◆ **WHAT TO WORK ON**:
Look below for the line holding "(* ===== verification/KfaFifo.v ===== *)" and the line holding "From Stdlib Require Import ZArith Lia.". Transcribe exactly those lines and all lines between them, nothing more.

Dataset entries:
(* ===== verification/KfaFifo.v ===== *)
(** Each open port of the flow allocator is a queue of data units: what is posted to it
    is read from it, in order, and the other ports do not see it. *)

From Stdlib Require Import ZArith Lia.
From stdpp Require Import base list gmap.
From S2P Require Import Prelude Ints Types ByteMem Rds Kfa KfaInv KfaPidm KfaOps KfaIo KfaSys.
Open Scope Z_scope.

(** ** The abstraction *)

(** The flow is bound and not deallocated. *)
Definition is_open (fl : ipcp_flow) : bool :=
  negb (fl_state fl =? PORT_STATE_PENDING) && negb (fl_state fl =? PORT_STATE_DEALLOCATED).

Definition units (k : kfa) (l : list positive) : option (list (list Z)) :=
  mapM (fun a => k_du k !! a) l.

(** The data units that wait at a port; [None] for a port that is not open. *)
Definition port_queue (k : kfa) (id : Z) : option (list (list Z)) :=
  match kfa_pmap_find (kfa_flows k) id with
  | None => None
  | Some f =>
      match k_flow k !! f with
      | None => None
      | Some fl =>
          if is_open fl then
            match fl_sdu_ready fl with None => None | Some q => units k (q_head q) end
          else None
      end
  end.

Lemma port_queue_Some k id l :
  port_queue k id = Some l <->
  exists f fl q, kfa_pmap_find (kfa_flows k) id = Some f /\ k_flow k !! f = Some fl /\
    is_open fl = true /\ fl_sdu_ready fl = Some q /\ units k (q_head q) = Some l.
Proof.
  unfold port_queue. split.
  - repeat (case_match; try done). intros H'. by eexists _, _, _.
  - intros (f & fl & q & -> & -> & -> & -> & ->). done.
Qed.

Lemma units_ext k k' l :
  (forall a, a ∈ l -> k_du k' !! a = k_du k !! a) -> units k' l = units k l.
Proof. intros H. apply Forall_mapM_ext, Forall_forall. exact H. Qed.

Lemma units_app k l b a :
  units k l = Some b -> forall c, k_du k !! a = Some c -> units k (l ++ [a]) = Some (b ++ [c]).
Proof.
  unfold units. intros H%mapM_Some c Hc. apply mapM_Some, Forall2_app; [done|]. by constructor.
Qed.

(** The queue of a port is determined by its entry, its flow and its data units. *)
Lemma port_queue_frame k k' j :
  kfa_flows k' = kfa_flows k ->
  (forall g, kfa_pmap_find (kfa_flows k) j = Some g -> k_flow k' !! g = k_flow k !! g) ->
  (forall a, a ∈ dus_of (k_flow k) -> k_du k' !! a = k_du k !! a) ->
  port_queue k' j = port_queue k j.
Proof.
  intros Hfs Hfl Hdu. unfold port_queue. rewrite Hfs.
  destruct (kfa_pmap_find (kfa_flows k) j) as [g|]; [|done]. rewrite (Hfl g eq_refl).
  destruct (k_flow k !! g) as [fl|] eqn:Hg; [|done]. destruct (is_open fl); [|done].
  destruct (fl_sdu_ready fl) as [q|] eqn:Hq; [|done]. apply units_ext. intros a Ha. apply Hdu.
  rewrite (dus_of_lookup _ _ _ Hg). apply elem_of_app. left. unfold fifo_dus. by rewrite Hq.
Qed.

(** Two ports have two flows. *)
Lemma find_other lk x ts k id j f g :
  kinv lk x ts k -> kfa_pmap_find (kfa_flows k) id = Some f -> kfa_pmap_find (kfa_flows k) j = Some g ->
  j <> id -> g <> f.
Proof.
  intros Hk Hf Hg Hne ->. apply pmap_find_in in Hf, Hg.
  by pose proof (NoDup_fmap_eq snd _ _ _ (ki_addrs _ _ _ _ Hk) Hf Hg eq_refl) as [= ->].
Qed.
---
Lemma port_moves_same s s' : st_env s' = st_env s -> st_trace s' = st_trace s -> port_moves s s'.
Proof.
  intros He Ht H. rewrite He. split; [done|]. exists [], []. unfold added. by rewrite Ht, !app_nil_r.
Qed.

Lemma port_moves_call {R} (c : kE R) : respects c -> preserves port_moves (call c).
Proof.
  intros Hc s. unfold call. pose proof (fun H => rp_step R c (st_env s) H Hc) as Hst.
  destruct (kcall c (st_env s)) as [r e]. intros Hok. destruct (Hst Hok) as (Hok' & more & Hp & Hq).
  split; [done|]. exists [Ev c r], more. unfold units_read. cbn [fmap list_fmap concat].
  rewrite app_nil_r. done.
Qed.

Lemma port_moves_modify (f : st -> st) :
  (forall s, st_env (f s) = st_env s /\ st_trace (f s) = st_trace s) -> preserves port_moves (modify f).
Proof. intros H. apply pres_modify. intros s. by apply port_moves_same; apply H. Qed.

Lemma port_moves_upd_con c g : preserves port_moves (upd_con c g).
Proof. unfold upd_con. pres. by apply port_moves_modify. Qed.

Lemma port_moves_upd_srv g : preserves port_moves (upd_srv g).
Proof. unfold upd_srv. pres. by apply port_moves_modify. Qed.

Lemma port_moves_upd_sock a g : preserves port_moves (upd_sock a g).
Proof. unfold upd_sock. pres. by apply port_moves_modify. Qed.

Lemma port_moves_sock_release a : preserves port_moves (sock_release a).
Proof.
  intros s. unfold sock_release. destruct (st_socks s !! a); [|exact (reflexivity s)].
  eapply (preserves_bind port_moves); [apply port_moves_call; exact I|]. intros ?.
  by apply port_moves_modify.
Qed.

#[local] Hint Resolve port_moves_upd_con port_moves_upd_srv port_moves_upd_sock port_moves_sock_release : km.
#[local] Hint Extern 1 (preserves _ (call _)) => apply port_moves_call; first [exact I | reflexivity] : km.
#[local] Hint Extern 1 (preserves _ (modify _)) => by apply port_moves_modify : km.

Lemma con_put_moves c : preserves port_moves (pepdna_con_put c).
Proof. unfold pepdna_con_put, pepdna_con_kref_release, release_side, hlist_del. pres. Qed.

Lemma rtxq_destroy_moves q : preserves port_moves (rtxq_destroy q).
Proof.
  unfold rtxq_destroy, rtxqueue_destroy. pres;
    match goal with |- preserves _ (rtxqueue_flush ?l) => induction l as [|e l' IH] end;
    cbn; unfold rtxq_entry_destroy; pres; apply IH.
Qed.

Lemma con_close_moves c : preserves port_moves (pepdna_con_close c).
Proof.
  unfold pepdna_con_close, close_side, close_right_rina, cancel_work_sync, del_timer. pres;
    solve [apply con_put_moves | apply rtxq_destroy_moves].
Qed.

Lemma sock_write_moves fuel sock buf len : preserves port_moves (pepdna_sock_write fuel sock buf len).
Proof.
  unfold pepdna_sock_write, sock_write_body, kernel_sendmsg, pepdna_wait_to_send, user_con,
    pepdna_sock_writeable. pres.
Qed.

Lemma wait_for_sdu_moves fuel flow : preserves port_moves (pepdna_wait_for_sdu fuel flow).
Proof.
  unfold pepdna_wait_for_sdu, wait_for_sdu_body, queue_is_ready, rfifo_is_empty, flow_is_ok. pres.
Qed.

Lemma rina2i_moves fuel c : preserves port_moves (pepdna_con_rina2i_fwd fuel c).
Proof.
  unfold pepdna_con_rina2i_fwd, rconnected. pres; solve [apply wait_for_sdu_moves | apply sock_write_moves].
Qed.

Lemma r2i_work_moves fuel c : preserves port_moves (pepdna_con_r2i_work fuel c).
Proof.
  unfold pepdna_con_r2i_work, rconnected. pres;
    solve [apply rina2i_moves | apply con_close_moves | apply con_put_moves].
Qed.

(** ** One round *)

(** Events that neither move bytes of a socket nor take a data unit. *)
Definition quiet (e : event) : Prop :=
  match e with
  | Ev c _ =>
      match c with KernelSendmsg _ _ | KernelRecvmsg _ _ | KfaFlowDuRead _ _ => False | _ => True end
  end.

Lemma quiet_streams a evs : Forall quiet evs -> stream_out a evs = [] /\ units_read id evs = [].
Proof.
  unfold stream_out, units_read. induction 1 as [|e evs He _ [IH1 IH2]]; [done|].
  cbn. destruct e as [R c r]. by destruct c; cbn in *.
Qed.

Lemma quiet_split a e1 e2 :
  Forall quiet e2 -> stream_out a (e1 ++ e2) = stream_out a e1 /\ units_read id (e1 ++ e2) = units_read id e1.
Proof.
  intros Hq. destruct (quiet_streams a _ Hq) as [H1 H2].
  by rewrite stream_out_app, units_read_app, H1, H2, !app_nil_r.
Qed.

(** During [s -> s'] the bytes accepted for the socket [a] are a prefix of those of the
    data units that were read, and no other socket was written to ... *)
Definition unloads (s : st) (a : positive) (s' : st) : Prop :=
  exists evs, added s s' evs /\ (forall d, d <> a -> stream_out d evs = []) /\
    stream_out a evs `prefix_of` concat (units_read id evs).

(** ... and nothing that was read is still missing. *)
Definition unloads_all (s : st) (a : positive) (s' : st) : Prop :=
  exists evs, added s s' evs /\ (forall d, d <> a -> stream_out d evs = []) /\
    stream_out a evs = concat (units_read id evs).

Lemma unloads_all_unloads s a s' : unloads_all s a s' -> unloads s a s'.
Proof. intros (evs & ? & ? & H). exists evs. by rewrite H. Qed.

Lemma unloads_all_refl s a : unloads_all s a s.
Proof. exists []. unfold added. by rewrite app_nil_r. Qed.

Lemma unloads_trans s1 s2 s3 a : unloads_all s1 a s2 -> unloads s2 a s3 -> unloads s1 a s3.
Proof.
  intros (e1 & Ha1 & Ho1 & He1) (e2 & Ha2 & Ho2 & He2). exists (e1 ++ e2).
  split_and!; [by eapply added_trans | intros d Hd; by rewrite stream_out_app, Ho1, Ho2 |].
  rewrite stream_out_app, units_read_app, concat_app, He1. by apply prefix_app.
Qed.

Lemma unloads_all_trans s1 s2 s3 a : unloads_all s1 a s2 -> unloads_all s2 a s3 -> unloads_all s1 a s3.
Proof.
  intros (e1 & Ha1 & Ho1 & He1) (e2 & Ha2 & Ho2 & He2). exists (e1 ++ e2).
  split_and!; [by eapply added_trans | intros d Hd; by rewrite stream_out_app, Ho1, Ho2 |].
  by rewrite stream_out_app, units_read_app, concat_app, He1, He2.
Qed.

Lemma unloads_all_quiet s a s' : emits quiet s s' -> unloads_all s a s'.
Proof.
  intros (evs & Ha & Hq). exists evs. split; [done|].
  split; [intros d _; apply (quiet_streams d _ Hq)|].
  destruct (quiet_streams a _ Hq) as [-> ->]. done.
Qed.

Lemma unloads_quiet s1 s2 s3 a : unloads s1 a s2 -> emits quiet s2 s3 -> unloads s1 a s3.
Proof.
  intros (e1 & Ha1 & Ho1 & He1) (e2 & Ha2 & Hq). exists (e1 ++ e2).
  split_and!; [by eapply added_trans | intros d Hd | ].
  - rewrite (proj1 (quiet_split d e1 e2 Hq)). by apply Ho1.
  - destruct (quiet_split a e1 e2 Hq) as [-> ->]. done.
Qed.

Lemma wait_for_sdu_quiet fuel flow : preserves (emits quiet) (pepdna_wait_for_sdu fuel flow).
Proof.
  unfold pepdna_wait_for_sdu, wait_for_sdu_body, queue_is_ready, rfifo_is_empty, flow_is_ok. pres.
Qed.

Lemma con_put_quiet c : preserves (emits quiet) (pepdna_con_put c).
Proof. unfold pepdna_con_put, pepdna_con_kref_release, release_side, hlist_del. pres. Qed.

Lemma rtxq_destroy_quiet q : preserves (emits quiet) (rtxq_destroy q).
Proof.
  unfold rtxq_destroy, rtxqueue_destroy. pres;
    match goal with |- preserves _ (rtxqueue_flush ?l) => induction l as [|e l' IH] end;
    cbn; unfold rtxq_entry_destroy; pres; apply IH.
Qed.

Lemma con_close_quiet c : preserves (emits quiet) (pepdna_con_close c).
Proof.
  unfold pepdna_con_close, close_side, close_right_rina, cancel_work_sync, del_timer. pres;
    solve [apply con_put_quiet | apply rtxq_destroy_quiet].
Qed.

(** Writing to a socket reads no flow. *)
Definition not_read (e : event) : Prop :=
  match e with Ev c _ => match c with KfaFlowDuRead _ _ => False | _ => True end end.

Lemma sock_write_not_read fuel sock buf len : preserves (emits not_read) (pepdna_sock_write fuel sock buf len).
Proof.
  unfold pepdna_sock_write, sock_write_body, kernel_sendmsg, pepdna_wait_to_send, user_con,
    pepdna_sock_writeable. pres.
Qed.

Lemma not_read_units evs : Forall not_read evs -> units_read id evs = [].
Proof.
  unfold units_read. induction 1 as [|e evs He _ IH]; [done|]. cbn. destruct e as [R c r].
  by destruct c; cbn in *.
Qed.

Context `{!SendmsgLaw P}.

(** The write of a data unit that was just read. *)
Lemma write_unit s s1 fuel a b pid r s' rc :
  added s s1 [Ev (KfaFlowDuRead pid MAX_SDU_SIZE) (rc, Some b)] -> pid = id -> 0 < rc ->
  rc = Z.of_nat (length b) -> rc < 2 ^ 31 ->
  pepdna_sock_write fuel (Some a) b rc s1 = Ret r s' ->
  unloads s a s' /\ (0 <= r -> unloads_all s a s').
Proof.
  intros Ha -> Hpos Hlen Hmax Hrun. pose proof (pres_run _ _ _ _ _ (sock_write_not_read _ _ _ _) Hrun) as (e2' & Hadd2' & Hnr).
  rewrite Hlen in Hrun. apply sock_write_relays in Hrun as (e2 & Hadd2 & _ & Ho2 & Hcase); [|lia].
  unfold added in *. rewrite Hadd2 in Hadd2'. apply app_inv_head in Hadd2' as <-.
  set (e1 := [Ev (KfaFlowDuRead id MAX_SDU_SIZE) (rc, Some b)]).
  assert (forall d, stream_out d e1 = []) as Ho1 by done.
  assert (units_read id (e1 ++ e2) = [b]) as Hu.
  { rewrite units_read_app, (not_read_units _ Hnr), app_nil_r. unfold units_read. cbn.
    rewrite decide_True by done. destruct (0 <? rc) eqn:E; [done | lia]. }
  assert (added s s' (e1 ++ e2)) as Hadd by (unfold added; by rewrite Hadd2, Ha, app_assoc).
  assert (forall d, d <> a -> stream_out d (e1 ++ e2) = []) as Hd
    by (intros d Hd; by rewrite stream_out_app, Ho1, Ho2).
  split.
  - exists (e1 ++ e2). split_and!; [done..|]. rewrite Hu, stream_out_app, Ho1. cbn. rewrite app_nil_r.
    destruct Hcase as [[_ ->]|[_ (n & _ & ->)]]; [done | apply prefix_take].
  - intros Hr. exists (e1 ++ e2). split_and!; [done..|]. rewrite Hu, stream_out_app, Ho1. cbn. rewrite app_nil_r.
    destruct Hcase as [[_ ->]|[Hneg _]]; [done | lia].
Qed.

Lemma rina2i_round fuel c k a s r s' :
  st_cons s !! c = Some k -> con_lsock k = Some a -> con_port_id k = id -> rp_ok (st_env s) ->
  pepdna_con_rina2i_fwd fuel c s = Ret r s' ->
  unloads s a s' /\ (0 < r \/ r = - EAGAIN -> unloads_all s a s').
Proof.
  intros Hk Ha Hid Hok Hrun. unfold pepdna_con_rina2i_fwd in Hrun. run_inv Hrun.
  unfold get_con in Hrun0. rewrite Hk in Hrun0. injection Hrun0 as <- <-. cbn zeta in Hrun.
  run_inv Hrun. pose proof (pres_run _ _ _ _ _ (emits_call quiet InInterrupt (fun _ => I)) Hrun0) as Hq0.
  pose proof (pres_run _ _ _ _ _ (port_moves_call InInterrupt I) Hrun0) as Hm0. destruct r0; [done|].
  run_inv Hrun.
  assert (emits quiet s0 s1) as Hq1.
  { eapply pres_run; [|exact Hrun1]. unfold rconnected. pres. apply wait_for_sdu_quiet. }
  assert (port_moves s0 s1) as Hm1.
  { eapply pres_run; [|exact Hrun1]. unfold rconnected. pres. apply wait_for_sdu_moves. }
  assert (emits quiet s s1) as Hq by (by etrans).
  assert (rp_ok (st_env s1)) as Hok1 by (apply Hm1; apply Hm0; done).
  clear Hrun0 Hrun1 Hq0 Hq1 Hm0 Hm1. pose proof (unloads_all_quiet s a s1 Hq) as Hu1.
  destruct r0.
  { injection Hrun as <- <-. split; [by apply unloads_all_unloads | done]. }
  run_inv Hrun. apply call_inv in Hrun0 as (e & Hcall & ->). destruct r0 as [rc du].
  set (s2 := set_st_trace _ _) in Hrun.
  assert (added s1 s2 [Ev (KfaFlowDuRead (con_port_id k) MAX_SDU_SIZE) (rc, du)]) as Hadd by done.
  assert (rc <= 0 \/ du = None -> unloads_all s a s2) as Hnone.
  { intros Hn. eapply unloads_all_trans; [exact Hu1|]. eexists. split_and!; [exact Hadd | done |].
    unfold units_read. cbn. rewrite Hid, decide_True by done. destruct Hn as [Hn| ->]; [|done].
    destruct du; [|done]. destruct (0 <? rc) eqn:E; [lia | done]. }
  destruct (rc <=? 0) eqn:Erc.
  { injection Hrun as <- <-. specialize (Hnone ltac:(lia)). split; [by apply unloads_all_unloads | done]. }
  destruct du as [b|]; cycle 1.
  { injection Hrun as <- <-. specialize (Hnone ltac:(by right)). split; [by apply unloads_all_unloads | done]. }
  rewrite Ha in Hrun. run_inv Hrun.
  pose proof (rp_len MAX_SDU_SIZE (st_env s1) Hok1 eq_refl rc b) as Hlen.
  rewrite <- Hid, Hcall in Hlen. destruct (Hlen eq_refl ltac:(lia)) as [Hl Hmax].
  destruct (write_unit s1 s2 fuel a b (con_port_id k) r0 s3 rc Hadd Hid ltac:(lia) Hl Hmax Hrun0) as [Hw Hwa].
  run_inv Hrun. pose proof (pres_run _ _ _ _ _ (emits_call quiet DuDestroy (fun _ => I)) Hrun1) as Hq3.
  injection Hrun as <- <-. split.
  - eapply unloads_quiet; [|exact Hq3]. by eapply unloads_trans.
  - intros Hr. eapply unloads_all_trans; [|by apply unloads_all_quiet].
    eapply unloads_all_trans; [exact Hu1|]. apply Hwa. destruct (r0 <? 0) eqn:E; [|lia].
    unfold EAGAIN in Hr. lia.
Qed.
==
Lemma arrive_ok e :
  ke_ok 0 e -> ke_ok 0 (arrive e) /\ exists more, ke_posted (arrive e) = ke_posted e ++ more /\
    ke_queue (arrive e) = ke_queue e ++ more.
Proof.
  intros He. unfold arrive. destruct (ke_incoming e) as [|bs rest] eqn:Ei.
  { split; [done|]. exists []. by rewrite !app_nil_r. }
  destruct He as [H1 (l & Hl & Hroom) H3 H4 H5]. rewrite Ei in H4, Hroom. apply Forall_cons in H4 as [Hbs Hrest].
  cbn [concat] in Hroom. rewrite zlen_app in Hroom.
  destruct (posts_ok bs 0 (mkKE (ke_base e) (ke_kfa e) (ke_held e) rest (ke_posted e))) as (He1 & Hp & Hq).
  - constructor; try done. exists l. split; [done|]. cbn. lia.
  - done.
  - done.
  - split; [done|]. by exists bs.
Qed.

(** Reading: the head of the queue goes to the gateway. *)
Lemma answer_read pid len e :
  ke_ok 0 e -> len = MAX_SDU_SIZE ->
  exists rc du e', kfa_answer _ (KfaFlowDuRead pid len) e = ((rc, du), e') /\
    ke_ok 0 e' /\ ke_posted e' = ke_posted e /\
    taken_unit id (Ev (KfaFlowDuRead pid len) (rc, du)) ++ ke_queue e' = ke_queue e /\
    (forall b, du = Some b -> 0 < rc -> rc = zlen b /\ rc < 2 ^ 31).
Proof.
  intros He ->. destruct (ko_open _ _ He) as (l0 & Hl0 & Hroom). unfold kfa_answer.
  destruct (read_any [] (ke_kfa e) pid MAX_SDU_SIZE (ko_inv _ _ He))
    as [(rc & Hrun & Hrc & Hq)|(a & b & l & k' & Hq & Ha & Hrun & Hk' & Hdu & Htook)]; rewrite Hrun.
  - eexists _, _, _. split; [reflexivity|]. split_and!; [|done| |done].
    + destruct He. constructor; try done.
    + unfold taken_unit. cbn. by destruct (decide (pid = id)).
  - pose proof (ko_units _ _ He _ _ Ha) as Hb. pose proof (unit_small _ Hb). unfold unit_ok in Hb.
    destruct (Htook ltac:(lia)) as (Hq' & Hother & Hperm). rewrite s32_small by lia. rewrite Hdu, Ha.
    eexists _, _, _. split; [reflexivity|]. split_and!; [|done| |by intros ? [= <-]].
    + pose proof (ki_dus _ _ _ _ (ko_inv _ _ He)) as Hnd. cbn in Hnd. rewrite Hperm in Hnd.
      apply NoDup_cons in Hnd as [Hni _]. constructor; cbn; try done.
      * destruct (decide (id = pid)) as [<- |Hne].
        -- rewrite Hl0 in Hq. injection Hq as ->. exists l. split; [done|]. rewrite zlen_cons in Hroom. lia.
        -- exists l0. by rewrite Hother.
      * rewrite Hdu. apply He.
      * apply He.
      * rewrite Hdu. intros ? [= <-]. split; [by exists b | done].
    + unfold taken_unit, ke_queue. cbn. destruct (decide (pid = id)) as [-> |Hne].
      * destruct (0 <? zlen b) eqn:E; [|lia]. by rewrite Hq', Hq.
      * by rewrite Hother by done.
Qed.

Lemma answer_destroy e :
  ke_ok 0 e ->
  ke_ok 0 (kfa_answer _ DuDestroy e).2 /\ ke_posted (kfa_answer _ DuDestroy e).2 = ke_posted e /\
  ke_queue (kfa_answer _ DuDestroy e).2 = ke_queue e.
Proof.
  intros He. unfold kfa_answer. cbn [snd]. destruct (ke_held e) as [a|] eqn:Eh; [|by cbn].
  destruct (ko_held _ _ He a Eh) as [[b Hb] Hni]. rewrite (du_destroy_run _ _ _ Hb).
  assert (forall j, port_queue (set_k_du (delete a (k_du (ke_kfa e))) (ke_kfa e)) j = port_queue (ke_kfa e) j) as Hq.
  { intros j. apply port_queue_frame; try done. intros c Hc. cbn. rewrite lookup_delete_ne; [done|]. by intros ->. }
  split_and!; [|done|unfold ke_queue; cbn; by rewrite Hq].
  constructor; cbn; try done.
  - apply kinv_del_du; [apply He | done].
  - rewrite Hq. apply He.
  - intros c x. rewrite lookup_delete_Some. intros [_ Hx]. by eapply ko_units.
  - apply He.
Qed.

◆ **RESPONSE TO THE EXERCISE**:
(* ===== verification/KfaFifo.v ===== *)
(** Each open port of the flow allocator is a queue of data units: what is posted to it
    is read from it, in order, and the other ports do not see it. *)

From Stdlib Require Import ZArith Lia.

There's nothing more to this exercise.